Get off the highway and into some of these all-American roadside favorites:
Drive east from Jackson, Miss. on I-20 or south from Birmingham, Alabama on I-59 and you'll arrive in Meridien, Miss. Here, there's a little restaurant called Weidmann's Restaurant, thought to be Mississippi's oldest (operated almost continuously since 1870). Do yourself a favor and order a slice (or two) of its famous black-bottom pie. Want to know the secret of the famous Weidmann's recipe? The black-bottom pie crust is made from crushed gingersnaps and butter, and topped with a layer of chocolate and then a creamy, bourbon-flavored filling.
Think the best barbecue comes from Texas? Kansas City? The Carolinas? How about Midland, Mich, just about 60 miles north of Flint via I-75 and onto US-10. It doesn't get much better than Bone Daddy's Barbecue, which has been serving northern -- yes, northern-style barbecue for more than 30 years. A multiple winner of the highly-regarded Best of the West barbecue competition, Bill "Bone Daddy" Wall got into the barbecuing business entirely by accident when he began grilling his lunch while working on a construction site in Colorado. He cuts his own wood (cherry and sugar maple) and usually cures it for three months -- the drier the wood, the hotter it burns. The ribs are dry-rubbed and smoked for five hours, then glazed with barbecue sauce, then put on a wood-fired grill using homemade, Kansas City-style tomato-based sauce.

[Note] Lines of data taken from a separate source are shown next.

(** The number of bytes and the bytes. *)
Definition fd_read fd (count : Z) w : W * result SysError (Z * list Z) :=
  let '(w, (n, bytes)) := sys_read fd count w in
  if n <? 0 then (w, Err (sys_error "read" None w)) else (w, Ok (n, bytes)).

Definition fd_write fd (bytes : list Z) w : W * result SysError Z :=
  let '(w, n) := sys_write fd bytes w in
  if n <? 0 then (w, Err (sys_error "write" None w)) else (w, Ok n).

Definition fd_size_bytes fd w : W * result SysError Z :=
  let '(w, current) := sys_lseek fd 0 SEEK_CUR w in
  if current <? 0 then (w, Err (sys_error "lseek (position)" None w))
  else
    let '(w, size) := sys_lseek fd 0 SEEK_END w in
    if size <? 0 then
      let '(w, _) := sys_lseek fd current SEEK_SET w in
      (w, Err (sys_error "lseek (size)" None w))
    else
      let '(w, restored) := sys_lseek fd current SEEK_SET w in
      if restored <? 0 then (w, Err (sys_error "lseek (restore position)" None w)) else (w, Ok size).

(** The loop of [read_file]; a count above the buffer's length is a panic. *)
Fixpoint read_loop (fuel : nat) fd (out : list Z) w : option (W * result SysError (list Z)) :=
  match fuel with
  | O => None
  | S fuel =>
      match fd_read fd 8192 w with
      | (w, Ok (n, bytes)) =>
          if n =? 0 then Some (w, Ok out)
          else if 8192 <? n then None
          else read_loop fuel fd (out ++ take (Z.to_nat n) bytes) w
      | (w, Err e) =>
          if decide (se_errno e = SysErrno.Interrupted) then read_loop fuel fd out w else Some (w, Err e)
      end
  end.

(** The descriptor is closed when [fd] is dropped. *)
Definition read_file (fuel : nat) path w : option (W * result SysError (list Z)) :=
  match fd_open path (Z.lor O_RDONLY O_CLOEXEC) 0 w with
  | (w, Err e) => Some (w, Err e)
  | (w, Ok fd) => '(w, r) ← read_loop fuel fd [] w; Some (sys_close fd w, r)
  end.

Record MappedFile := mkMapped { mf_ptr : Z; mf_len : Z }.

(** [usize::try_from] of a [u64] does not fail on 64 bits. *)
Definition map_readonly fd (len : Z) path w : W * result SysError MappedFile :=
  if len =? 0 then (w, Err (mkSysError (SysErrno.Other 0) "mmap (zero length)" (Some path)))
  else
    let '(w, ptr) := sys_mmap len PROT_READ (Z.lor MAP_PRIVATE MAP_POPULATE) fd w in
    if (ptr =? USIZE_MAX) || (ptr =? 0) then (w, Err (sys_error "mmap" (Some path) w))
    else (w, Ok (mkMapped ptr len)).

Definition mapped_drop (m : MappedFile) w : W := sys_munmap (mf_ptr m) (mf_len m) w.

Definition syscall_mmap_huge (len prot flags : Z) w : W * option Z :=
  let '(w, ptr) := sys_mmap len prot flags (-1) w in
  (w, if (ptr =? 0) || (ptr =? USIZE_MAX) then None else Some ptr).
End Files.

(** ** Windows *)
Record WinApiError := mkWinError { we_op : string; we_code : Z; we_path : option (list Z) }.
Definition INVALID_HANDLE_VALUE : Z := USIZE_MAX.
Definition ERROR_INVALID_PARAMETER : Z := 87.

(** [win_read]: success, the count and the bytes; [win_size]: success and size. *)
Class Win32Files (W : Type) := {
  win_create : list Z -> W -> W * Z;
  win_read : Z -> Z -> W -> W * (bool * Z * list Z);
  win_size : Z -> W -> W * (bool * Z);
  win_close : Z -> W -> W;
  win_last_error : W -> Z
}.

Record FileHandle := mkFileHandle { fh_raw : Z; fh_path : list Z }.

Section WindowsFiles.
Context {W : Type} `{!Win32Files W}.
Implicit Types (w : W).

Definition handle_error (h : FileHandle) (op : string) w : WinApiError := mkWinError op (win_last_error w) (Some (fh_path h)).

Definition open_read (path : list Z) w : W * result WinApiError FileHandle :=
  match c_string path with
  | None => (w, Err (mkWinError "CreateFileA" ERROR_INVALID_PARAMETER (Some path)))
  | Some cpath =>
      let '(w, raw) := win_create cpath w in
      if raw =? INVALID_HANDLE_VALUE then (w, Err (mkWinError "CreateFileA" (win_last_error w) (Some path)))
      else (w, Ok (mkFileHandle raw path))
  end.

Definition handle_size_bytes (h : FileHandle) w : W * result WinApiError Z :=
  let '(w, (ok, size)) := win_size (fh_raw h) w in
  if negb ok || (size <? 0) then (w, Err (handle_error h "GetFileSizeEx" w)) else (w, Ok size).

Fixpoint read_to_end_loop (fuel : nat) (h : FileHandle) (output : list Z) w : option (W * result WinApiError (list Z)) :=
  match fuel with
  | O => None
  | S fuel =>
      let '(w, (ok, read, bytes)) := win_read (fh_raw h) 8192 w in
      if negb ok then Some (w, Err (handle_error h "ReadFile" w))
      else if read =? 0 then Some (w, Ok output)
      else if 8192 <? read then None
      else read_to_end_loop fuel h (output ++ take (Z.to_nat read) bytes) w
  end.

(** [Vec::with_capacity]: capacity beyond [isize::MAX] panics. *)
Definition read_to_end (fuel : nat) (h : FileHandle) w : option (W * result WinApiError (list Z)) :=
  match handle_size_bytes h w with
  | (w, Err e) => Some (w, Err e)
  | (w, Ok size) => if I64_MAX <? size then None else read_to_end_loop fuel h [] w
  end.

Definition windows_read_file (fuel : nat) (path : list Z) w : option (W * result WinApiError (list Z)) :=
  match open_read path w with
  | (w, Err e) => Some (w, Err e)
  | (w, Ok h) => '(w, r) ← read_to_end fuel h w; Some (win_close (fh_raw h) w, r)
  end.
End WindowsFiles.

(** ** Clocks *)

(** [time.rs]: what [clock_gettime] returns and writes. *)
Record Timespec := mkTimespec { tv_sec : Z; tv_nsec : Z }.
Definition now_ns (call : Z * Timespec) : result Z Z :=
  let '(rc, ts) := call in
  if negb (rc =? 0) then Err rc
  else Ok (saturating_add 64 (saturating_mul 64 (wrap 64 (tv_sec ts)) 1000000000) (wrap 64 (tv_nsec ts))).

(** [windows/time.rs]: success and value of the frequency and of the counter. *)
Definition qpc_frequency (call : bool * Z) (last_error : Z) : result Z Z :=
  let '(ok, value) := call in if negb ok || (value <=? 0) then Err last_error else Ok value.
Definition windows_now_ns (freq : result Z Z) (call : bool * Z) (last_error : Z) : result Z Z :=
  let? freq := freq in
  let '(ok, counter) := call in
  if negb ok || (counter <? 0) then Err last_error else Ok (wrap 64 (counter * 1000000000 / freq)).

(** ** What the code relies on

    [open_at w fd] is the content and the cursor of an open file, [file_of path]
    what the file of that name holds, [signals w] how many more signals will
    arrive. *)
Class PosixFiles (W : Type) `{!SystemCalls W} := {
  open_at : W -> Z -> option (list Z * Z);
  file_of : list Z -> option (list Z);
  signals : W -> nat;
  posix_open path flags mode w : let '(w', fd) := sys_open path flags mode w in
    (signals w' <= signals w)%nat /\
    (fd < 0 /\ (forall k, open_at w' k = open_at w k) \/
     0 <= fd /\ open_at w fd = None /\ exists content, file_of path = Some content /\
     forall k, open_at w' k = if k =? fd then Some (content, 0) else open_at w k);
  posix_read fd count w content pos : open_at w fd = Some (content, pos) -> 0 < count ->
    let '(w', (n, bytes)) := sys_read fd count w in
    n < 0 /\ (forall k, open_at w' k = open_at w k) /\ (signals w' <= signals w)%nat /\
      (sys_errno w' = 4 -> (signals w' < signals w)%nat) \/
    0 <= n <= count /\ bytes = take (Z.to_nat n) (drop (Z.to_nat pos) content) /\ zlen bytes = n /\
      (n = 0 -> zlen content <= pos) /\ (signals w' <= signals w)%nat /\
      (forall k, open_at w' k = if k =? fd then Some (content, pos + n) else open_at w k);
  posix_lseek fd offset whence w content pos : open_at w fd = Some (content, pos) ->
    let target := (if whence =? SEEK_SET then 0 else if whence =? SEEK_CUR then pos else zlen content) + offset in
    0 <= target ->
    let '(w', r) := sys_lseek fd offset whence w in
    r < 0 /\ (forall k, open_at w' k = open_at w k) \/
    r = target /\ (forall k, open_at w' k = if k =? fd then Some (content, target) else open_at w k);
  posix_close fd w k : open_at (sys_close fd w) k = if k =? fd then None else open_at w k
}.
Definition SceneKey : Type := Z * Z * option (Z * Z).
Record VoxelScene := mkVoxelScene {
  vs_key : option SceneKey;
  vs_revision : Z;
  vs_frame : option VoxelFrame
}.
Definition voxel_scene_new : VoxelScene := mkVoxelScene None 0 None.

(** A rectangle of a mask: column, row, width, height and material. *)
Record Rect := mkRect { rt_i : Z; rt_j : Z; rt_w : Z; rt_h : Z; rt_material : Z }.

Definition grid16 : list (Z * Z) := flat_map (fun j => map (fun i => (i, j)) (seqZ 0 16)) (seqZ 0 16).

Fixpoint grow_width (fuel : nat) (mask : list Z) (i j m w : Z) : option Z :=
  match fuel with
  | O => None
  | S fuel =>
      if i + w <? 16 then
        x ← mask !z (j * 16 + i + w);
        if x =? m then grow_width fuel mask i j m (w + 1) else Some w
      else Some w
  end.

Fixpoint row_all (mask : list Z) (k m : Z) (xs : list Z) : option bool :=
  match xs with
  | [] => Some true
  | x :: xs => v ← mask !z (k + x); if v =? m then row_all mask k m xs else Some false
  end.

Fixpoint grow_height (fuel : nat) (mask : list Z) (i j m w h : Z) : option Z :=
  match fuel with
  | O => None
  | S fuel =>
      if j + h <? 16 then
        b ← row_all mask ((j + h) * 16 + i) m (seqZ 0 w);
        if (b : bool) then grow_height fuel mask i j m w (h + 1) else Some h
      else Some h
  end.

(** An assignment out of range panics. *)
Definition clear_cell (mask : list Z) (k : Z) : option (list Z) :=
  if (0 <=? k) && (k <? zlen mask) then Some (zset mask k 0) else None.

Fixpoint clear_cells (mask : list Z) (ks : list Z) : option (list Z) :=
  match ks with
  | [] => Some mask
  | k :: ks => mask ← clear_cell mask k; clear_cells mask ks
  end.

(** The indices of a rectangle in the order of the two loops. *)
Definition rect_cells (r : Rect) : list Z :=
  flat_map (fun y => map (fun x => (rt_j r + y) * 16 + rt_i r + x) (seqZ 0 (rt_w r))) (seqZ 0 (rt_h r)).

Fixpoint rectangles_loop (cells : list (Z * Z)) (mask : list Z) (result : list Rect) : option (list Z * list Rect) :=
  match cells with
  | [] => Some (mask, result)
  | (i, j) :: cells =>
      m ← mask !z (j * 16 + i);
      if m =? 0 then rectangles_loop cells mask result
      else
        w ← grow_width 16 mask i j m 1;
        h ← grow_height 16 mask i j m w 1;
        mask ← clear_cells mask (rect_cells (mkRect i j w h m));
        rectangles_loop cells mask (result ++ [mkRect i j w h m])
  end.

Definition rectangles (mask : list Z) : option (list Z * list Rect) := rectangles_loop grid16 mask [].

(** Rust's [for] over a body that may panic or return [Err]. *)
Fixpoint for_each {A S} (body : A -> S -> option (result string S)) (l : list A) (s : S) : option (result string S) :=
  match l with
  | [] => Some (Ok s)
  | x :: l =>
      r ← body x s;
      match r with Ok s => for_each body l s | Err e => Some (Err e) end
  end.

(** The axis of a face and the two axes along it; whether it looks up the axis. *)
Definition face_axes (face : Z) : Z * Z * Z * Z :=
  if face =? 0 then (2, 0, 1, 1)
  else if face =? 1 then (2, 0, 1, -1)
  else if face =? 2 then (0, 2, 1, -1)
  else if face =? 3 then (0, 2, 1, 1)
  else if face =? 4 then (1, 0, 2, 1)
  else (1, 0, 2, -1).

Definition add_axis (p : Vec3 Z) (axis d : Z) : option (Vec3 Z) :=
  x ← i32_add (at3 p axis) d; Some (set3 p axis x).

(** One entry of the mask of a slice. *)
Definition mask_cell (w : VoxelWorld) (origin : Vec3 Z) (face slice : Z) (cell : Z * Z) : option Z :=
  let '(axis, u, v, sign) := face_axes face in
  let '(i, j) := cell in
  p ← add_axis origin axis slice;
  p ← add_axis p u i;
  p ← add_axis p v j;
  m ← material w p;
  neighbor ← add_axis p axis sign;
  if negb (m =? 0) then n ← material w neighbor; Some (if n =? 0 then m else 0) else Some 0.

Definition f32_half : f32 := Eval cbv in fdiv f32_one (f32_of_Z 2).
Definition fadd_axis (p : Vec3 f32) (axis : Z) (d : f32) : Vec3 f32 := set3 p axis (fadd (at3 p axis) d).

Section Mesher.
Context (hypot : f32 -> f32 -> f32).

Definition voxel_encode (p s : Vec3 f32) (m : Z) : list Z :=
  let '(p0, p1, p2) := p in let '(s0, s1, s2) := s in
  let z := f32_zero in
  flat_map (fun v => to_le_bytes 4 (f32_bits v))
    [s0; z; z; p0; z; s1; z; p1; z; z; s2; p2; p0; p1; p2; hypot (hypot s0 s1) s2] ++
  flat_map (to_le_bytes 4) [0; 0; 0; Z.lor (2 ^ 31) (m - 1)].

(** Where a rectangle is drawn and how large. *)
Definition rect_placement (w : VoxelWorld) (origin : Vec3 Z) (face slice : Z) (r : Rect) : Vec3 f32 * Vec3 f32 :=
  let '(axis, u, v, sign) := face_axes face in
  let '(x, y, z) := origin in
  let p := (f32_of_Z x, f32_of_Z y, f32_of_Z z) in
  let p := fadd_axis p axis (fadd (f32_of_Z slice) (if 0 <? sign then f32_one else f32_zero)) in
  let p := fadd_axis p u (fadd (f32_of_Z (rt_i r)) (fmul (f32_of_Z (rt_w r)) f32_half)) in
  let p := fadd_axis p v (fadd (f32_of_Z (rt_j r)) (fmul (f32_of_Z (rt_h r)) f32_half)) in
  let p :=
    match vw_region w with
    | Some (ox, oz) => fadd_axis (fadd_axis p 0 (f32_of_Z ox)) 2 (f32_of_Z oz)
    | None =>
        let half := fmul (f32_of_Z (side w)) f32_half in
        set3 (set3 p 0 (fsub (at3 p 0) half)) 2 (fsub (at3 p 2) half)
    end in
  let s := set3 (f32_zero, f32_zero, f32_zero) u (fmul (f32_of_Z (rt_w r)) f32_half) in
  let s := set3 s v (fmul (f32_of_Z (rt_h r)) f32_half) in
  (p, s).

(** The face groups and the count of exposed squares. *)
Record Mesh := mkMesh { ms_groups : list (list Z); ms_exposed : Z }.

Definition add_rect (w : VoxelWorld) (origin : Vec3 Z) (face slice : Z) (r : Rect) (mesh : Mesh) : option (result string Mesh) :=
  group ← ms_groups mesh !z face;
  let '(p, s) := rect_placement w origin face slice r in
  let group := group ++ voxel_encode p s (rt_material r) in
  let mesh := mkMesh (zset (ms_groups mesh) face group) (ms_exposed mesh) in
  if LIMIT <? zlen group then Some (Err "voxel mesh exceeds bounded upload budget"%string) else Some (Ok mesh).

Definition mesh_slice (w : VoxelWorld) (origin : Vec3 Z) (face slice : Z) (mesh : Mesh) : option (result string Mesh) :=
  mask ← mapM (mask_cell w origin face slice) grid16;
  exposed ← checked_add 64 (ms_exposed mesh) (zlen (List.filter (fun m => negb (m =? 0)) mask));
  '(_, rects) ← rectangles mask;
  for_each (add_rect w origin face slice) rects (mkMesh (ms_groups mesh) exposed).

Definition mesh_chunk (w : VoxelWorld) (origin : Vec3 Z) (mesh : Mesh) : option (result string Mesh) :=
  for_each (fun face => for_each (mesh_slice w origin face) (seqZ 0 16)) (seqZ 0 6) mesh.

(** [(0..side).step_by(16)]. *)
Definition chunk_steps (w : VoxelWorld) : list Z := map (fun k => 16 * k) (seqZ 0 ((side w + 15) / 16)).

Definition mesh_all (w : VoxelWorld) : option (result string Mesh) :=
  for_each (fun cx => for_each (fun cz => mesh_chunk w (cx, 0, cz)) (chunk_steps w)) (chunk_steps w)
    (mkMesh (replicate 6 []) 0).

Fixpoint count_blocks (w : VoxelWorld) (columns : list (Z * Z)) (n : Z) : option Z :=
  match columns with
  | [] => Some n
  | (x, z) :: columns => h ← height w x z; n ← checked_add 32 n h; count_blocks w columns n
  end.

Definition columns (w : VoxelWorld) : list (Z * Z) :=
  flat_map (fun x => map (fun z => (x, z)) (seqZ 0 (side w))) (seqZ 0 (side w)).

(** The draws of the groups, which are concatenated. *)
Fixpoint compact (face : Z) (groups : list (list Z)) (bytes : list Z) (draws : list WorldDrawCommand) :
    list Z * list WorldDrawCommand :=
  match groups with
  | [] => (bytes, draws)
  | [] :: groups => compact (face + 1) groups bytes draws
  | group :: groups =>
      compact (face + 1) groups (bytes ++ group)
        (draws ++ [mkWorldDrawCommand 6 (wrap 32 (zlen group / 80)) (face * 6) (wrap 32 (zlen bytes / 80))])
  end.

(** [i32::pow(2)], as a count. *)
Definition chunk_square (w : VoxelWorld) : option Z :=
  n ← i32_add (side w) 15;
  let n := n / 16 in if n * n <? 2 ^ 31 then Some (n * n) else None.

Definition scene_key (w : VoxelWorld) : SceneKey := (vw_blocks w, vw_seed w, vw_region w).

Definition build_frame (sc : VoxelScene) (w : VoxelWorld) : option (VoxelScene * result string VoxelFrame) :=
  '(sc, r) ←
    (if bool_decide (vs_key sc = Some (scene_key w)) then
       Some (mkVoxelScene (vs_key sc) (vs_revision sc) (option_map vf_idle (vs_frame sc)), Ok tt)
     else
       blocks ← count_blocks w (columns w) 0;
       r ← mesh_all w;
       match r with
       | Err e => Some (sc, Err e)
       | Ok mesh =>
           if LIMIT <? zlen (concat (ms_groups mesh)) then Some (sc, Err "voxel mesh exceeds 4 MiB upload budget"%string)
           else
             let '(bytes, draws) := compact 0 (ms_groups mesh) [] [] in
             n ← chunk_square w;
             let revision := wrapping_add 64 (vs_revision sc) 1 in
             Some (mkVoxelScene (Some (scene_key w)) revision
                     (Some (mkVoxelFrame bytes draws blocks (zlen draws) (ms_exposed mesh) revision n 0 n)), Ok tt)
       end);
  match r with
  | Err e => Some (sc, Err e)
  | Ok _ => f ← vs_frame sc; Some (sc, Ok f)
  end.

I'm a firm believer in getting off the Las Vegas strip, away from the high-ticket restaurants and into the more local joints. Just off the I-15/Las Vegas Freeway, on West Sahara Avenue, is Hash House a Go Go, home the heartiest breakfast in Sin City. As its name implies, this place is hash and more hash, including some unusual items such as smoked salmon hash and japaleņo hash. But go for the traditional corned beef hash. And don't forget its signature griddled meat loaf with smoked mozzarella. The portions are huge.
Sushi pizza? It's not crazy, it's delicious. Inside the boutique Hotel La Fauchere in Milford, Pa., just south of I-84, Bar Louis serves a high-end pizza made with a tempura rice crust and topped with raw ahi tuna and a spicy, creamy tobikko (flying fish roe) sauce. They sell more pizzas than any other item other than hamburgers -- up to a couple of hundred a week. The sushi rice is flattened and rolled, frozen and dipped in tempura batter and fried. The sauce is made with high-grade tuna, green and orange tobikko.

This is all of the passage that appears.